THE TASK >>
In the entries below, tally the lines that contain the string "rest", then state that number alone.

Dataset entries
::::::::::

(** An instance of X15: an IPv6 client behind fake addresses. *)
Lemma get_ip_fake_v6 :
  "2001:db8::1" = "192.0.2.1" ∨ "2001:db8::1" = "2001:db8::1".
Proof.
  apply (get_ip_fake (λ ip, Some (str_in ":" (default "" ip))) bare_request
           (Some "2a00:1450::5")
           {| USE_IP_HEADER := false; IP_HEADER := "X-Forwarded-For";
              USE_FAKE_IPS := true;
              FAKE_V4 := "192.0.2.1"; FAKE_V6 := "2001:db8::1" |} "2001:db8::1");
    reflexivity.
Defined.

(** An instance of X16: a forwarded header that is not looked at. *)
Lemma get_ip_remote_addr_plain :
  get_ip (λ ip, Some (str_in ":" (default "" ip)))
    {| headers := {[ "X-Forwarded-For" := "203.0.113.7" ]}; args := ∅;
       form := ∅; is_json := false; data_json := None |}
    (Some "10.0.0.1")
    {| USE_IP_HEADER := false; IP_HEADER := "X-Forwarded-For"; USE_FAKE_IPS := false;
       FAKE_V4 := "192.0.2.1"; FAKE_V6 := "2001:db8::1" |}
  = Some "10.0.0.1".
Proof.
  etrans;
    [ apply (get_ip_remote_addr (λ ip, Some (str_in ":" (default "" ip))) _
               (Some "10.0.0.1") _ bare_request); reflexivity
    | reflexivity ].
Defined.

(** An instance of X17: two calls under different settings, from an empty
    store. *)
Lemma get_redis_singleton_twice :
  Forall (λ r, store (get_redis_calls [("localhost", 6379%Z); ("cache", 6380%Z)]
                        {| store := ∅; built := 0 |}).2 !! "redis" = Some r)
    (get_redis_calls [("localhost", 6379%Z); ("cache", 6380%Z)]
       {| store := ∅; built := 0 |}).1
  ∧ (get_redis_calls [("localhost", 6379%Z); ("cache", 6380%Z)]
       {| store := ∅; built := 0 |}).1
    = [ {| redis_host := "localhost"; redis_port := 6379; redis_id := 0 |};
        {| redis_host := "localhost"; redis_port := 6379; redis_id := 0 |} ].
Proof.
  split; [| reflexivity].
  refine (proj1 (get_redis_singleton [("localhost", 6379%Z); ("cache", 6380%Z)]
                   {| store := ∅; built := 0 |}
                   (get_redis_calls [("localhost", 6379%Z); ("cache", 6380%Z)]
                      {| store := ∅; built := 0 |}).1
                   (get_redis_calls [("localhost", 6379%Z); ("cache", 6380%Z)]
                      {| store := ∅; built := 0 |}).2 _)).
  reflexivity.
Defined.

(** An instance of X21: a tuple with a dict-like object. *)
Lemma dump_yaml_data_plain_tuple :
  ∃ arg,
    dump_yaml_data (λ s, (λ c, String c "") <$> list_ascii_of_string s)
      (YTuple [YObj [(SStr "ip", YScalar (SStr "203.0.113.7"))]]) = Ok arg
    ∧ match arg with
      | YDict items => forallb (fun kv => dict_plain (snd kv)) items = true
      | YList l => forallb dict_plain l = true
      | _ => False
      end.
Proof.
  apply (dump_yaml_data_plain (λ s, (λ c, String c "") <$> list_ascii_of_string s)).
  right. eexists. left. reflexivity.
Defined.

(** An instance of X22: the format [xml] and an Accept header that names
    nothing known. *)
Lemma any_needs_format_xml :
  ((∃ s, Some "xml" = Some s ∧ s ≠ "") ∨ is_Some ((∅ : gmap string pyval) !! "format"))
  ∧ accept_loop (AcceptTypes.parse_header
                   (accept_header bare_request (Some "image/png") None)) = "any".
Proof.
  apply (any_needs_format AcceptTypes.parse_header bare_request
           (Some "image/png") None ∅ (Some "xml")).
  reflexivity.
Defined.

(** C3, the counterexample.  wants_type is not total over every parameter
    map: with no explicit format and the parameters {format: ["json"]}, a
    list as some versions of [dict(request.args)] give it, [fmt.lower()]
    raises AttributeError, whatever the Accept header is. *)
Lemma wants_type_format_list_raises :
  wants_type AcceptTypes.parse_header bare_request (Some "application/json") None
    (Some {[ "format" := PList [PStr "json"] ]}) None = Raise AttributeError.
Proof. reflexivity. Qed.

::::::::::

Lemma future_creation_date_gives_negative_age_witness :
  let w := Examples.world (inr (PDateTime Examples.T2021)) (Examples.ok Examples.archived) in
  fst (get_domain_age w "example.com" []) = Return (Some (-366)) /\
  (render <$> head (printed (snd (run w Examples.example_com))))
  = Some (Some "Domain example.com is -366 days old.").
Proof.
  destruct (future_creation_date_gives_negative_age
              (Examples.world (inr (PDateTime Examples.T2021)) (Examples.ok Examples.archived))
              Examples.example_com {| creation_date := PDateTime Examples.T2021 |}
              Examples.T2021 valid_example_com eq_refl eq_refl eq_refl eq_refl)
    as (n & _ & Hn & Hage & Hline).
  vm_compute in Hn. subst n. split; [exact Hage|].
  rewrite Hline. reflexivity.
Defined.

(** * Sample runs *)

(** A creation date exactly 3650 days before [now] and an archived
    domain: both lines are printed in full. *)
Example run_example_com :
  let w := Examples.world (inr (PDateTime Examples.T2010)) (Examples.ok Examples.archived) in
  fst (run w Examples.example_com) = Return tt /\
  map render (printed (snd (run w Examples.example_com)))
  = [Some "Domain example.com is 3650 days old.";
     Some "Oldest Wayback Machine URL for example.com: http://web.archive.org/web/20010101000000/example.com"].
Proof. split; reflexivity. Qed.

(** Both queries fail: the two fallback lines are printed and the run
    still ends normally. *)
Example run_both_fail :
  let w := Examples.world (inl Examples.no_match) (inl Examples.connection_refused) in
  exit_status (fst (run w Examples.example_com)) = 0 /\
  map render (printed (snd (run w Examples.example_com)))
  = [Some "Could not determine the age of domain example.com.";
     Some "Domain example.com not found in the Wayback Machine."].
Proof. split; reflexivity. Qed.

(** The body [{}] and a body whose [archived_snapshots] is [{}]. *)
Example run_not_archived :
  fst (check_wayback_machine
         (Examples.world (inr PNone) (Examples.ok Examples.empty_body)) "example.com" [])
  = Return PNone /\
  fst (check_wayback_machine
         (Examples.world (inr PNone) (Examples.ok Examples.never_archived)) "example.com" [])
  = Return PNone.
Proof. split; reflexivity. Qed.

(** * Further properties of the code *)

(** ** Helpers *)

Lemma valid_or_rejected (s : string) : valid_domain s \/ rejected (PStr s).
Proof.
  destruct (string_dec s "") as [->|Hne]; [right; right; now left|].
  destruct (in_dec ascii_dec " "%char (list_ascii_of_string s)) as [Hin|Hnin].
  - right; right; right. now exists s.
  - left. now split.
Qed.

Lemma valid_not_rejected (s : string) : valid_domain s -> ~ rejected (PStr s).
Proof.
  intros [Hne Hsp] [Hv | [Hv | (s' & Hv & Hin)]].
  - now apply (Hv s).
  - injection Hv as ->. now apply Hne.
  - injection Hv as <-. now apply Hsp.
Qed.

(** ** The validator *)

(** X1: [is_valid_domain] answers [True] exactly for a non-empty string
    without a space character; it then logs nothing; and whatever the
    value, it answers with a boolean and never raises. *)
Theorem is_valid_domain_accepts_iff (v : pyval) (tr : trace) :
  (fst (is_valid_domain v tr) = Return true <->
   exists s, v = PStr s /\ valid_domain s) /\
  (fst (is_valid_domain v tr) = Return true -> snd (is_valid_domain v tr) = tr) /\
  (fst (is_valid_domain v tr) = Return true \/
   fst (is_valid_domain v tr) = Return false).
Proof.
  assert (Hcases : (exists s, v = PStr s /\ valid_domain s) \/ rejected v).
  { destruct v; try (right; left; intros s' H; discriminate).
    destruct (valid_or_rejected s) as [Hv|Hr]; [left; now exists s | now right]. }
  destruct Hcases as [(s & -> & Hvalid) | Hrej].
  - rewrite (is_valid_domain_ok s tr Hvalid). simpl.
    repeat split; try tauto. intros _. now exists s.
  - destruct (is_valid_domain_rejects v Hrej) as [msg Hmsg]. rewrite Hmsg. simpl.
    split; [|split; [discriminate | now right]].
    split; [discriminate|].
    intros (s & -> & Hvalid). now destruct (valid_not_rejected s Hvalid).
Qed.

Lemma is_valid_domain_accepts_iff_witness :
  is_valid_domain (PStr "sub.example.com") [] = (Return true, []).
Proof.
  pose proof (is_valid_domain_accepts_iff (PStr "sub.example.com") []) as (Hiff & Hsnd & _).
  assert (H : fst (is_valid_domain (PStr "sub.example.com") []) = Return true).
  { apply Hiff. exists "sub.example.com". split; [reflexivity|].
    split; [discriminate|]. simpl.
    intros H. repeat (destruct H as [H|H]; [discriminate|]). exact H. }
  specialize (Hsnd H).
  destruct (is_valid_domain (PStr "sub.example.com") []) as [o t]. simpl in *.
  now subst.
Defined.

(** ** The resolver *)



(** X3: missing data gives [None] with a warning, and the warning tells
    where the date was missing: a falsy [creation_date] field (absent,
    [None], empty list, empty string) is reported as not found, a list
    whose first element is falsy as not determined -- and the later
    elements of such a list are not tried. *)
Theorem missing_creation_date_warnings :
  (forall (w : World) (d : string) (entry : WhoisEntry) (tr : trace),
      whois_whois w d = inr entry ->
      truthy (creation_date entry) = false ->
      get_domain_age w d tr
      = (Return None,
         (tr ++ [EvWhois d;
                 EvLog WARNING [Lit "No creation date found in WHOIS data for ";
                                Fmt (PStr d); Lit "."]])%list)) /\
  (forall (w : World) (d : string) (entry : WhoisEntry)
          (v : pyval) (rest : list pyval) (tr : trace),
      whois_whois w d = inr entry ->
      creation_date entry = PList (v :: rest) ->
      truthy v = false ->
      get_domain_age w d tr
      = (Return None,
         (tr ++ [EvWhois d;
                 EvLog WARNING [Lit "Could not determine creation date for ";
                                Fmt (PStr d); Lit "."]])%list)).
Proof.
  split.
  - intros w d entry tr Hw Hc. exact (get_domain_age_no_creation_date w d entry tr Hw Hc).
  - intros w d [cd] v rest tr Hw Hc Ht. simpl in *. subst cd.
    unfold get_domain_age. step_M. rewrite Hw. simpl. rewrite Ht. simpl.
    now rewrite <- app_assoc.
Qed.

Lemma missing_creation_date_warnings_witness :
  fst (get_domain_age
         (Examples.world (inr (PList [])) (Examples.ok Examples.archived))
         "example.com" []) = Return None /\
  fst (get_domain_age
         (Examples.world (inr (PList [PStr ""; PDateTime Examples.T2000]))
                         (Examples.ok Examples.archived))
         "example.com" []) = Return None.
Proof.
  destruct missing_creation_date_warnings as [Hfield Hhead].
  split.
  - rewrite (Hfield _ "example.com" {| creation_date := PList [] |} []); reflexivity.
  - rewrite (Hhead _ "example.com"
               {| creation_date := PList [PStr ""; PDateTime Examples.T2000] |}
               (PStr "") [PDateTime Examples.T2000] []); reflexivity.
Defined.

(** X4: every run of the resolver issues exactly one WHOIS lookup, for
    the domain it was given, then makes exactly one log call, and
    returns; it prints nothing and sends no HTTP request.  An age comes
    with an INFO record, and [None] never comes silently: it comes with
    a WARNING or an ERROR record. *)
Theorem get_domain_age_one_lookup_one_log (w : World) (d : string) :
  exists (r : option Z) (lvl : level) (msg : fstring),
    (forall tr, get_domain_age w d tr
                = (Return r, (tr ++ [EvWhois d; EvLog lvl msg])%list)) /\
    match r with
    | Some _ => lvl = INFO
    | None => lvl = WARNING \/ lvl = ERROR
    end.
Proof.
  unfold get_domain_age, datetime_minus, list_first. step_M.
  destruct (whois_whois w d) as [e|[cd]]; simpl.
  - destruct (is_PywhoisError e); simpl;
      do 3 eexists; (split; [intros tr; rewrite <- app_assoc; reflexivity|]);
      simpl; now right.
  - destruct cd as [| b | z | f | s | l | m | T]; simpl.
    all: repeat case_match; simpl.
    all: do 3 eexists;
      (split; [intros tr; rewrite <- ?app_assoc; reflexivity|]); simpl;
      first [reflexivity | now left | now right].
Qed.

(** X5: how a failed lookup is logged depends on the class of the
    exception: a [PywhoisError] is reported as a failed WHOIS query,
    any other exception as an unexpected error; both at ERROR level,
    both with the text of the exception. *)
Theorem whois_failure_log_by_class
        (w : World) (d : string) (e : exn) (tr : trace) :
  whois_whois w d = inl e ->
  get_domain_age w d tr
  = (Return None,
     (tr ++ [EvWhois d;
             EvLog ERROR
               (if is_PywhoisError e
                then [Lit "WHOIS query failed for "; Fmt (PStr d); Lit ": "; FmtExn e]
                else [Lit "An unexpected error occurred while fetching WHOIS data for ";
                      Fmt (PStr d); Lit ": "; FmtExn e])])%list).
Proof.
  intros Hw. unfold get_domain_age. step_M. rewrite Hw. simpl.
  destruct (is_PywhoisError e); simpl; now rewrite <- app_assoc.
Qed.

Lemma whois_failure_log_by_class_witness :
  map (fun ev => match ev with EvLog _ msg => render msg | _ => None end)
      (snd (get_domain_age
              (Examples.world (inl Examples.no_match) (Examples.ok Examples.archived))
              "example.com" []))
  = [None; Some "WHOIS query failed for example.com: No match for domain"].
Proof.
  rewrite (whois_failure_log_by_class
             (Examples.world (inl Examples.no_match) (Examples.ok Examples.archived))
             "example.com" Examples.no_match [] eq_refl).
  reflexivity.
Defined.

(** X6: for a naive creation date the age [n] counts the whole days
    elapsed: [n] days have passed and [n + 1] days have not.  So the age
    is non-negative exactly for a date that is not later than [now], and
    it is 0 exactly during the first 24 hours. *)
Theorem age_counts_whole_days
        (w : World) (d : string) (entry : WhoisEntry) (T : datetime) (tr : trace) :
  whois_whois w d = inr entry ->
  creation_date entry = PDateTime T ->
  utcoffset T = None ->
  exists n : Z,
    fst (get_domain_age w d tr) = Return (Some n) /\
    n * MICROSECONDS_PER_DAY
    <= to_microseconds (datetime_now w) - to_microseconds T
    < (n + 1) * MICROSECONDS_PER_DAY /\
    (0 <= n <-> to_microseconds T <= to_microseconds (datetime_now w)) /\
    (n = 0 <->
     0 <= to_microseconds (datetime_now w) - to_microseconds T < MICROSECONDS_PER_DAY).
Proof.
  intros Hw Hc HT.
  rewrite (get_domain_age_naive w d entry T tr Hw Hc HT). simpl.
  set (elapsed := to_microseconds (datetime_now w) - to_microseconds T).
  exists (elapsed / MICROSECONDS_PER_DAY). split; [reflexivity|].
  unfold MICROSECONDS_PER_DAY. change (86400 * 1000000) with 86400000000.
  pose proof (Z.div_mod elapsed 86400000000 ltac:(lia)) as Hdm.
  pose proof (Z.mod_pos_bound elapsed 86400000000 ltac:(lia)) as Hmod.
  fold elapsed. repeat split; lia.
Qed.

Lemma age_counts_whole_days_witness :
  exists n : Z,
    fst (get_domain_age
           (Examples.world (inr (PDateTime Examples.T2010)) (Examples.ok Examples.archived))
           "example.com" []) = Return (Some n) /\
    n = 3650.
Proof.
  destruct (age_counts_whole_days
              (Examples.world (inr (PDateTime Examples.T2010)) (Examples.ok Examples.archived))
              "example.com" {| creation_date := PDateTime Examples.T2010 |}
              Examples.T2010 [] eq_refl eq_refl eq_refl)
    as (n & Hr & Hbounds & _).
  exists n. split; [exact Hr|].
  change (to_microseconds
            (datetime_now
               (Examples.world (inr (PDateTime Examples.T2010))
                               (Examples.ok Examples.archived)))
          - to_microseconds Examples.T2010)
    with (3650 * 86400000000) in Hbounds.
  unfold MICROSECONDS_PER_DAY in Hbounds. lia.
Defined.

::::::::::

EXERCISE ANSWER >>
3